** WHAT YOU HAVE TO DO **
Go to the line holding "destruct n as" in the entries below and write out exactly every line down to and including the line holding "Lemma decimal_digits_value (n".

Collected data
========

Lemma size_nat_bound (n : N) : (n < 2 ^ N.of_nat (S (N.size_nat n)))%N.
Proof.
  rewrite Nat2N.inj_succ, N.pow_succ_r'.
  destruct n as [|p]; [simpl; lia|]. cbn [N.size_nat].
  assert (H : (N.pos p < 2 ^ N.of_nat (Pos.size_nat p))%N).
  { induction p as [p IH|p IH|]; cbn [Pos.size_nat];
      rewrite ?Nat2N.inj_succ, ?N.pow_succ_r'; [| |reflexivity];
      revert IH; generalize (2 ^ N.of_nat (Pos.size_nat p))%N; intros B IH.
    - change (N.pos p~1) with (2 * N.pos p + 1)%N. lia.
    - change (N.pos p~0) with (2 * N.pos p)%N. lia. }
  revert H. generalize (2 ^ N.of_nat (Pos.size_nat p))%N. intros B H. lia.
Qed.

Lemma decimal_digits_value (n : N) :
  fold_left (fun a c => 10 * a + Z.of_N (c - 48))%Z
    (PyFmt.decimal_digits n) 0%Z = Z.of_N n.
Proof.
  unfold PyFmt.decimal_digits.
  now rewrite digits_fuel_value by apply size_nat_bound.
Qed.

Lemma decimal_digits_chars (n : N) :
  PyFmt.decimal_digits n <> [] /\
  Forall (fun c => 48 <= c <= 57)%N (PyFmt.decimal_digits n).
Proof.
  unfold PyFmt.decimal_digits. split; [|apply digits_fuel_chars; constructor].
  cbn [PyFmt.digits_fuel]. destruct (n <? 10)%N; [discriminate|].
  destruct (digits_fuel_suffix (N.size_nat n) (n / 10)%N
              [(48 + n mod 10)%N]) as [pre ->].
  now destruct pre.
Qed.

Lemma int_of_digits (neg : bool) (ds : str) :
  ds <> [] -> Forall (fun c => 48 <= c <= 57)%N ds ->
  (max_str_digits <? N.of_nat (List.length ds))%N = false ->
  int ((if neg then [minus] else []) ++ ds) =
    Some (let v := fold_left (fun a c => 10 * a + Z.of_N (c - 48))%Z ds 0%Z in
          if neg then (- v)%Z else v).
Proof.
  intros Hne Hd Hlen. destruct ds as [|c r]; [congruence|].
  inversion Hd as [|? ? Hc Hr]; subst. cbv beta in Hc.
  assert (Hascii : forallb (fun c => c <? 128)%N
                     ((if neg then [minus] else []) ++ c :: r) = true).
  { apply forallb_forall. intros x Hx. apply N.ltb_lt.
    apply in_app_or in Hx as [Hx|Hx].
    - destruct neg; [|contradiction]. destruct Hx as [<-|[]].
      unfold minus. lia.
    - pose proof (proj1 (Forall_forall _ _) Hd x Hx) as Hr'.
      cbv beta in Hr'. lia. }
  unfold int, transform. rewrite Hascii. clear Hascii.
  assert (Hsp : is_space c = false).
  { unfold is_space. apply orb_false_intro; [apply andb_false_intro2|];
      [apply N.leb_gt | apply N.eqb_neq]; lia. }
  assert (Hmi : (c =? minus)%N = false)
    by (apply N.eqb_neq; unfold minus; lia).
  assert (Hpl : (c =? plus)%N = false)
    by (apply N.eqb_neq; unfold plus; lia).
  assert (Hun : (c =? underscore)%N = false)
    by (apply N.eqb_neq; unfold underscore; lia).
  assert (Hscan := @scan_digits_digits (c :: r) 0%N 0%Z 0%N Hd
                     ltac:(discriminate)).
  rewrite N.add_0_l in Hscan.
  assert (Hnz : (N.of_nat (List.length (c :: r)) =? 0)%N = false)
    by (apply N.eqb_neq; cbn [List.length]; lia).
  unfold int_of_ascii.
  destruct neg; cbn [app lstrip sign_and_rest];
    change (is_space minus) with false; cbv iota;
    rewrite ?Hsp; cbn [sign_and_rest];
    change (minus =? minus)%N with true; cbv iota;
    rewrite ?Hmi, ?Hpl, Hun, Hscan, Hnz; cbn [lstrip]; rewrite Hlen;
    reflexivity.
Qed.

========

** OUTPUT **
  destruct n as [|p]; [simpl; lia|]. cbn [N.size_nat].
  assert (H : (N.pos p < 2 ^ N.of_nat (Pos.size_nat p))%N).
  { induction p as [p IH|p IH|]; cbn [Pos.size_nat];
      rewrite ?Nat2N.inj_succ, ?N.pow_succ_r'; [| |reflexivity];
      revert IH; generalize (2 ^ N.of_nat (Pos.size_nat p))%N; intros B IH.
    - change (N.pos p~1) with (2 * N.pos p + 1)%N. lia.
    - change (N.pos p~0) with (2 * N.pos p)%N. lia. }
  revert H. generalize (2 ^ N.of_nat (Pos.size_nat p))%N. intros B H. lia.
Qed.

Lemma decimal_digits_value (n : N) :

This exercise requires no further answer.